Start of Entries supplied

(** A successful [makedirs] leaves a new, empty directory at its path. *)
Lemma makedirs_leaf (p : list string) (n n' : Node) :
  fs.makedirs p n = Ok n' -> fs.resolve p n' = Some (Dir ∅).
Proof.
  revert n n'; induction p as [|d p IH]; intros n n' H; [discriminate|].
  cbn in H. destruct n as [?|es]; [discriminate|].
  destruct (es !! d) as [child|] eqn:Hd.
  - destruct (fs.makedirs p child) as [child'|] eqn:Hm; [|discriminate].
    cbn in H. injection H as <-. cbn. rewrite lookup_insert_eq. eauto.
  - injection H as <-. cbn. rewrite lookup_insert_eq. apply fresh_dirs_leaf.
Qed.

Lemma makedirs_succeeds (p : list string) (n : Node) :
  fs.resolve p n = None -> no_file_on p n = true ->
  exists n', fs.makedirs p n = Ok n'.
Proof.
  revert n; induction p as [|d p IH]; intros n Hr Hc; [discriminate|].
  cbn in *. destruct n as [?|es]; [discriminate|].
  destruct (es !! d) as [child|]; [|eauto].
  destruct (IH child Hr Hc) as [child' ->]. cbn. eauto.
Qed.

Lemma no_file_on_dir (p : list string) (n m : Node) :
  fs.resolve p n = Some m -> no_file_on p n = true -> exists es, m = Dir es.
Proof.
  revert n; induction p as [|d p IH]; intros n Hr Hc.
  - cbn in Hr. injection Hr as <-. destruct n; [discriminate|eauto].
  - destruct n as [?|es]; [discriminate|]. cbn in *.
    destruct (es !! d) as [child|]; [eauto|discriminate].
Qed.

Lemma no_file_on_empty (p : list string) (n : Node) :
  (forall q c, fs.resolve q n <> Some (File c)) -> no_file_on p n = true.
Proof.
  revert n; induction p as [|d p IH]; intros n Hn.
  - destruct n as [c|?]; [now destruct (Hn [] c)|reflexivity].
  - destruct n as [c|es]; [now destruct (Hn [] c)|]. cbn.
    destruct (es !! d) as [child|] eqn:Hd; [|reflexivity].
    apply IH. intros q c Hq. apply (Hn (d :: q) c). cbn. now rewrite Hd.
Qed.

Lemma same_files_refl (n : Node) : same_files n n.
Proof. now intros q c. Qed.

Lemma same_files_trans (n1 n2 n3 : Node) :
  same_files n1 n2 -> same_files n2 n3 -> same_files n1 n3.
Proof. intros H12 H23 q c. now rewrite (H23 q c). Qed.

Lemma no_file_on_files (p : list string) (n n' : Node) :
  same_files n n' -> no_file_on p n = true -> no_file_on p n' = true.
Proof.
  revert n n'; induction p as [|d p IH]; intros n n' Hf Hc.
  - destruct n' as [c'|?]; [|reflexivity].
    destruct (Hf [] c') as [Hf' _]. specialize (Hf' eq_refl).
    cbn in Hf'. injection Hf' as ->. discriminate.
  - destruct n' as [c'|es'].
    + destruct (Hf [] c') as [Hf' _]. specialize (Hf' eq_refl).
      cbn in Hf'. injection Hf' as ->. discriminate.
    + cbn. destruct (es' !! d) as [child'|] eqn:Hd'; [|reflexivity].
      destruct n as [?|es]; [discriminate|]. cbn in Hc.
      destruct (es !! d) as [child|] eqn:Hd.
      * apply (IH child); [|assumption].
        intros q c. specialize (Hf (d :: q) c). cbn in Hf.
        now rewrite Hd, Hd' in Hf.
      * apply no_file_on_empty. intros q c Hq.
        specialize (Hf (d :: q) c). cbn in Hf. rewrite Hd, Hd' in Hf.
        apply Hf in Hq. discriminate.
Qed.

End Tree.

Section StatsName.

Lemma replace_from_dot (s : string) :
  py.replace_from "." "_" O s =
  string_of_list_ascii (map dot_to_underscore (list_ascii_of_string s)).
Proof.
  induction s as [|c s IH]; [reflexivity|].
  cbn [py.replace_from String.prefix list_ascii_of_string map string_of_list_ascii].
  unfold dot_to_underscore at 1.
  destruct (ascii_dec "." c) as [<-|Hne].
  - cbn. rewrite <- IH. now destruct s.
  - destruct (Ascii.eqb_spec c ".") as [->|_]; [congruence|].
    now rewrite IH.
Qed.

Lemma get_string_of_list (l : list ascii) (i : nat) :
  String.get i (string_of_list_ascii l) = nth_error l i.
Proof.
  revert i; induction l as [|c l IH]; intros [|i]; cbn; auto.
Qed.

Lemma get_list_of_string (s : string) (i : nat) :
  nth_error (list_ascii_of_string s) i = String.get i s.
Proof.
  rewrite <- (string_of_list_ascii_of_string s) at 2.
  now rewrite get_string_of_list.
Qed.

Lemma length_string_of_list (l : list ascii) :
  String.length (string_of_list_ascii l) = List.length l.
Proof. induction l; cbn; auto. Qed.

Lemma length_list_of_string (s : string) :
  List.length (list_ascii_of_string s) = String.length s.
Proof. induction s; cbn; auto. Qed.

(** C2. [getStatsName] is a function of the version string alone: its result
    is the prefix [stats_] followed by a body as long as the version, whose
    character at every index is [_] where the version has [.] and the
    version's character elsewhere; "1.0" gives "stats_1_0" and "2.3.1" gives
    "stats_2_3_1". *)
Theorem getStatsName_spec (version : string) :
  (exists body : string,
      getStatsName version = "stats_" +:+ body /\
      String.length body = String.length version /\
      forall i : nat,
        String.get i body = dot_to_underscore <$> String.get i version) /\
  getStatsName "1.0" = "stats_1_0" /\
  getStatsName "2.3.1" = "stats_2_3_1".
Proof.
  split; [|split; reflexivity].
  exists (py.replace version "." "_"). split; [reflexivity|].
  unfold py.replace. rewrite replace_from_dot. split.
  - now rewrite length_string_of_list, length_map, length_list_of_string.
  - intros i. rewrite get_string_of_list, nth_error_map, get_list_of_string.
    now destruct (String.get i version).
Qed.

(** C10. [getStatsName] is not injective: the distinct versions "1.0" and
    "1_0" both give the key "stats_1_0". *)
Theorem getStatsName_not_injective :
  "1.0" <> "1_0" /\
  getStatsName "1.0" = "stats_1_0" /\
  getStatsName "1_0" = "stats_1_0" /\
  ~ (forall v1 v2 : string, getStatsName v1 = getStatsName v2 -> v1 = v2).
Proof.
  split; [discriminate|]. split; [reflexivity|]. split; [reflexivity|].
  intros Hinj. specialize (Hinj "1.0" "1_0" eq_refl). discriminate.
Qed.

End StatsName.

(** ** Stores in the tree *)

Section Stores.

Lemma open_store_existing (p : list string) (n : Node) (t : gmap string Frame) :
  fs.resolve p n = Some (File (HDF5 t)) -> fs.open_store p n = Ok n.
Proof.
  revert n; induction p as [|d p IH]; intros n H; cbn in *.
  - now injection H as ->.
  - destruct n as [?|es]; [discriminate|].
    destruct (es !! d) as [child|] eqn:Hd; [|discriminate].
    rewrite (IH _ H). cbn. now rewrite insert_id.
Qed.

Lemma open_store_not_store (p : list string) (n m : Node) :
  fs.resolve p n = Some m -> (forall t, m <> File (HDF5 t)) ->
  exists e, fs.open_store p n = Raise e.
Proof.
  revert n; induction p as [|d p IH]; intros n H Hm; cbn in *.
  - injection H as ->. destruct m as [[t|]|es]; eauto. now destruct (Hm t).
  - destruct n as [?|es]; [discriminate|].
    destruct (es !! d) as [child|] eqn:Hd; [|discriminate].
    destruct (IH _ H Hm) as [e ->]. cbn. eauto.
Qed.

(** Opening a missing file either fails and changes nothing, or leaves an
    empty store there. *)
Lemma open_store_missing (p : list string) (n n' : Node) :
  fs.resolve p n = None -> fs.open_store p n = Ok n' ->
  fs.resolve p n' = Some (File (HDF5 ∅)).
Proof.
  revert n n'; induction p as [|d p IH]; intros n n' H Ho; cbn in *;
    [discriminate|].
  destruct n as [?|es]; [discriminate|].
  destruct (es !! d) as [child|] eqn:Hd.
  - destruct (fs.open_store p child) as [child'|] eqn:Hc; [|discriminate].
    cbn in Ho. injection Ho as <-. cbn. rewrite lookup_insert_eq. eauto.
  - destruct p; [|discriminate]. injection Ho as <-. cbn.
    now rewrite lookup_insert_eq.
Qed.

Lemma open_store_in_dir (p : list string) (f : string) (n : Node)
    (es : gmap string Node) :
  fs.resolve p n = Some (Dir es) -> es !! f = None ->
  exists n', fs.open_store (p ++ [f]) n = Ok n'.
Proof.
  revert n; induction p as [|d p IH]; intros n H Hf; cbn in *.
  - injection H as ->. rewrite Hf. eauto.
  - destruct n as [?|es0]; [discriminate|].
    destruct (es0 !! d) as [child|] eqn:Hd; [|discriminate].
    destruct (IH _ H Hf) as [n' ->]. cbn. eauto.
Qed.

Lemma update_store_ok (p : list string) (n : Node)
    (f : gmap string Frame -> Res (gmap string Frame)) (t t' : gmap string Frame) :
  fs.resolve p n = Some (File (HDF5 t)) -> f t = Ok t' ->
  exists n', fs.update_store p f n = Ok n' /\
             fs.resolve p n' = Some (File (HDF5 t')) /\
             (t' = t -> n' = n).
Proof.
  revert n; induction p as [|d p IH]; intros n H Hf; cbn in *.
  - injection H as ->. rewrite Hf. cbn. eexists; split; [reflexivity|].
    split; [reflexivity|]. now intros ->.
  - destruct n as [?|es]; [discriminate|].
    destruct (es !! d) as [child|] eqn:Hd; [|discriminate].
    destruct (IH _ H Hf) as (n' & -> & Hr & Hid). cbn.
    eexists; split; [reflexivity|]. cbn. rewrite lookup_insert_eq.
    split; [assumption|]. intros Ht. rewrite (Hid Ht). now rewrite insert_id.
Qed.

Lemma update_store_raise (p : list string) (n : Node)
    (f : gmap string Frame -> Res (gmap string Frame)) (t : gmap string Frame)
    (e : Exn) :
  fs.resolve p n = Some (File (HDF5 t)) -> f t = Raise e ->
  fs.update_store p f n = Raise e.
Proof.
  revert n; induction p as [|d p IH]; intros n H Hf; cbn in *.
  - injection H as ->. now rewrite Hf.
  - destruct n as [?|es]; [discriminate|].
    destruct (es !! d) as [child|] eqn:Hd; [|discriminate].
    now rewrite (IH _ H Hf).
Qed.

End Stores.

(** ** The operations on a store file

    First at any non-empty path, then at the ledger path of the
    configuration. *)

Section StoreFile.

Context (path : string) (Hpath : path <> "").

Local Abbreviation sp := (fs.split_path path).

Lemma world_eta (w : World) : mkWorld (root w) (events w) = w.
Proof. now destruct w. Qed.

Lemma isfile_at (w : World) :
  os.path_isfile path w =
  (w, Ok match fs.resolve sp (root w) with
         | Some (File _) => true
         | _ => false
         end).
Proof using Hpath. destruct path; [congruence|reflexivity]. Qed.
(** The file a call of [_save_calendar] is to write: its name and the
    calendar generated for it. *)
Definition ics_file (c : save_call) : string * Calendar :=
  (save_filename c,
   Generator.generate hash now generator (save_events c) (save_calendar_name c)).

(** [_save_calendar], as the n-th of a run. *)
Definition _save_calendar (n : nat) (c : save_call) : result unit :=
  let ics_content := snd (ics_file c) in
  write_file n (save_filename c) ics_content.

(** The calls in order, up to the first that raises: how the run of
    them ends, and the files written by then. *)
Definition save_all (calls : list save_call)
    : result unit * list (string * Calendar) :=
  foldl (λ '(outcome, written) c,
    match outcome with
    | Raise e => (Raise e, written)
    | Ok _ =>
        match _save_calendar (length written) c with
        | Raise e => (Raise e, written)
        | Ok _ => (Ok tt, written ++ [ics_file c])
        end
    end) (Ok tt, []) calls.

(** [generate_calendars]: how the call ends, and the files written, in
    order.  An exception of [collect_events], of [filter_events] or of a
    [_save_calendar] leaves the call. *)
Definition generate_calendars : result unit * list (string * Calendar) :=
  match collect_events with
  | Raise e => (Raise e, [])
  | Ok all_events =>
      match EventFilter.filter_events parse event_filter all_events with
      | Raise e => (Raise e, [])
      | Ok filtered_events => save_all (save_calls filtered_events)
      end
  end.

End Run.
End Aggregator.


(** ** Sample pages and records *)

Module Sample.

Definition mar15 : datetime := mk_datetime 2024 3 15 10 0 0 0 None.
Definition jan01 : datetime := mk_datetime 2024 1 1 0 0 0 0 None.
Definition dec31 : datetime := mk_datetime 2024 12 31 0 0 0 0 None.

(** 15 March at 10:00, one hour east of UTC, and the same instant as
    UTC sees it. *)
Definition mar15_cet : datetime := mk_datetime 2024 3 15 10 0 0 0 (Some 3600000000).
Definition mar15_utc : datetime := mk_datetime 2024 3 15 9 0 0 0 (Some 0).

(** A date parser that knows five spellings; one with an offset gives
    an aware value. *)
Definition parse (s : string) : option datetime :=
  if String.eqb s "2024-03-15T10:00:00" then Some mar15
  else if String.eqb s "2024-01-01" then Some jan01
  else if String.eqb s "2024-12-31" then Some dec31
  else if String.eqb s "2024-03-15T10:00:00+01:00" then Some mar15_cet
  else if String.eqb s "2024-03-15T09:00:00Z" then Some mar15_utc
  else None.

Definition parse_fuzzy (s : string) : option datetime :=
  if String.eqb s "March 15, 2024 10:00" then Some mar15 else parse s.

(** A resolver for site-absolute paths below [https://example.org]. *)
Definition urljoin (base url : string) : string :=
  "https://example.org" +:+ url.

End of Entries supplied

Task to complete => Proceeding from the line containing "List.length (list_ascii_of_string s)" through the line containing "character at every", transcribe the lines above exactly, both end lines included.

Task answer =>
  List.length (list_ascii_of_string s) = String.length s.
Proof. induction s; cbn; auto. Qed.

(** C2. [getStatsName] is a function of the version string alone: its result
    is the prefix [stats_] followed by a body as long as the version, whose
    character at every index is [_] where the version has [.] and the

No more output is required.